## TASK INSTRUCTIONS
All entries that follow are to be written out verbatim.

(Dataset entries)
###

(* ===== verification/Inbox.v ===== *)
(** * The way down: what a receiver gets to see

    The goroutines of the gateways (Ws.Gateway), run interleaved and command by command,
    against the messages table of Dao, on which the logic services may execute any
    statement at any time. A message that is marked read is never shown again: the
    invariant says when it may be marked. A read or an acknowledgement asked for over RPC
    takes effect when the logic service gets to it, also after the call has failed. *)
From S2P Require Import Prelude GoStd Effects Mq Dao Ws Logic.
#[local] Open Scope prog_scope.

(** ** Statements and the rows of messages *)

(** The two statements that mark messages read; they are run for RPCs only. *)
Definition marks (q : dao_cmd) : bool :=
  match q with DMarkMessagesAsRead _ | DMarkMessageAsRead _ => true | _ => false end.
Definition keyed (s : Store) : Prop := forall k m, messages s !! k = Some m -> mMsgId m = k.

Lemma exec_unmarked now q s k m' :
  keyed s -> marks q = false -> messages (exec now q s).2 !! k = Some m' ->
  mMsgId m' = k /\
  ((exists m, messages s !! k = Some m /\ mIsRead m' = mIsRead m /\ mReceiverId m' = mReceiverId m) \/
   messages s !! k = None).
Proof.
  intros Hs Hq Hk.
  assert (messages s !! k = Some m' -> mMsgId m' = k /\
    ((exists m, messages s !! k = Some m /\ mIsRead m' = mIsRead m /\ mReceiverId m' = mReceiverId m) \/ messages s !! k = None))
    as Hsame by (intros H; split; [by apply Hs | left; by exists m']).
  destruct q; simpl in *; try done; try (apply Hsame; exact Hk).
  - unfold InsertMessage in Hk. destruct (messages s !! mMsgId m) eqn:E; simpl in Hk; [by apply Hsame |].
    apply lookup_insert_Some in Hk as [[<- <-] | [_ Hk]]; [| by apply Hsame]. split; [done | by right].
  - unfold BatchInsertMessages in Hk. destruct ms as [| m0 ms]; [by apply Hsame |].
    destruct (insert_all now (m0 :: ms) (messages s)) as [t |] eqn:E; cbn [snd messages set_messages] in Hk; [| by apply Hsame].
    destruct (messages s !! k) as [m |] eqn:Ek.
    + rewrite (insert_all_keeps _ _ _ _ _ _ E Ek) in Hk. by apply Hsame.
    + destruct (insert_all_lookup _ _ _ _ _ _ E Hk) as [? | (m1 & Hm & -> & ->)]; [congruence |]. split; [done | by right].
  - rewrite lookup_update in Hk. apply fmap_Some in Hk as (m & Hm & ->).
    split; [case_match; by apply (Hs k m) | left; exists m; split; [done | by case_match]].
  - apply lookup_delete_rows in Hk as [Hk _]. by apply Hsame.
  - apply lookup_delete_rows in Hk as [Hk _]. by apply Hsame.
  - unfold ApplyFriend in Hk. apply Hsame. by case_match.
  - unfold InsertGroupMember in Hk. apply Hsame. by case_match.
  - unfold CreateGroup in Hk. apply Hsame. by repeat case_match.
Qed.

Module Inbox.
Import Gateway.
Notation UnreadMessage := Gateway.UnreadMessage.

(** SyncUnread (chat_service.go): a row as it is returned. *)
Definition to_unread (m : Messages) : UnreadMessage :=
  mkUnread (Dao.mSenderId m) (Dao.mContent m) (Dao.mGroupId m) (Dao.mMsgId m) (Dao.mSeqId m) (Dao.mSendStatus m).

###

## REPLY
(* ===== verification/Inbox.v ===== *)
(** * The way down: what a receiver gets to see

    The goroutines of the gateways (Ws.Gateway), run interleaved and command by command,
    against the messages table of Dao, on which the logic services may execute any
    statement at any time. A message that is marked read is never shown again: the
    invariant says when it may be marked. A read or an acknowledgement asked for over RPC
    takes effect when the logic service gets to it, also after the call has failed. *)
From S2P Require Import Prelude GoStd Effects Mq Dao Ws Logic.
#[local] Open Scope prog_scope.

(** ** Statements and the rows of messages *)

(** The two statements that mark messages read; they are run for RPCs only. *)
Definition marks (q : dao_cmd) : bool :=
  match q with DMarkMessagesAsRead _ | DMarkMessageAsRead _ => true | _ => false end.
Definition keyed (s : Store) : Prop := forall k m, messages s !! k = Some m -> mMsgId m = k.

Lemma exec_unmarked now q s k m' :
  keyed s -> marks q = false -> messages (exec now q s).2 !! k = Some m' ->
  mMsgId m' = k /\
  ((exists m, messages s !! k = Some m /\ mIsRead m' = mIsRead m /\ mReceiverId m' = mReceiverId m) \/
   messages s !! k = None).
Proof.
  intros Hs Hq Hk.
  assert (messages s !! k = Some m' -> mMsgId m' = k /\
    ((exists m, messages s !! k = Some m /\ mIsRead m' = mIsRead m /\ mReceiverId m' = mReceiverId m) \/ messages s !! k = None))
    as Hsame by (intros H; split; [by apply Hs | left; by exists m']).
  destruct q; simpl in *; try done; try (apply Hsame; exact Hk).
  - unfold InsertMessage in Hk. destruct (messages s !! mMsgId m) eqn:E; simpl in Hk; [by apply Hsame |].
    apply lookup_insert_Some in Hk as [[<- <-] | [_ Hk]]; [| by apply Hsame]. split; [done | by right].
  - unfold BatchInsertMessages in Hk. destruct ms as [| m0 ms]; [by apply Hsame |].
    destruct (insert_all now (m0 :: ms) (messages s)) as [t |] eqn:E; cbn [snd messages set_messages] in Hk; [| by apply Hsame].
    destruct (messages s !! k) as [m |] eqn:Ek.
    + rewrite (insert_all_keeps _ _ _ _ _ _ E Ek) in Hk. by apply Hsame.
    + destruct (insert_all_lookup _ _ _ _ _ _ E Hk) as [? | (m1 & Hm & -> & ->)]; [congruence |]. split; [done | by right].
  - rewrite lookup_update in Hk. apply fmap_Some in Hk as (m & Hm & ->).
    split; [case_match; by apply (Hs k m) | left; exists m; split; [done | by case_match]].
  - apply lookup_delete_rows in Hk as [Hk _]. by apply Hsame.
  - apply lookup_delete_rows in Hk as [Hk _]. by apply Hsame.
  - unfold ApplyFriend in Hk. apply Hsame. by case_match.
  - unfold InsertGroupMember in Hk. apply Hsame. by case_match.
  - unfold CreateGroup in Hk. apply Hsame. by repeat case_match.
Qed.

Module Inbox.
Import Gateway.
Notation UnreadMessage := Gateway.UnreadMessage.

(** SyncUnread (chat_service.go): a row as it is returned. *)
Definition to_unread (m : Messages) : UnreadMessage :=
  mkUnread (Dao.mSenderId m) (Dao.mContent m) (Dao.mGroupId m) (Dao.mMsgId m) (Dao.mSeqId m) (Dao.mSendStatus m).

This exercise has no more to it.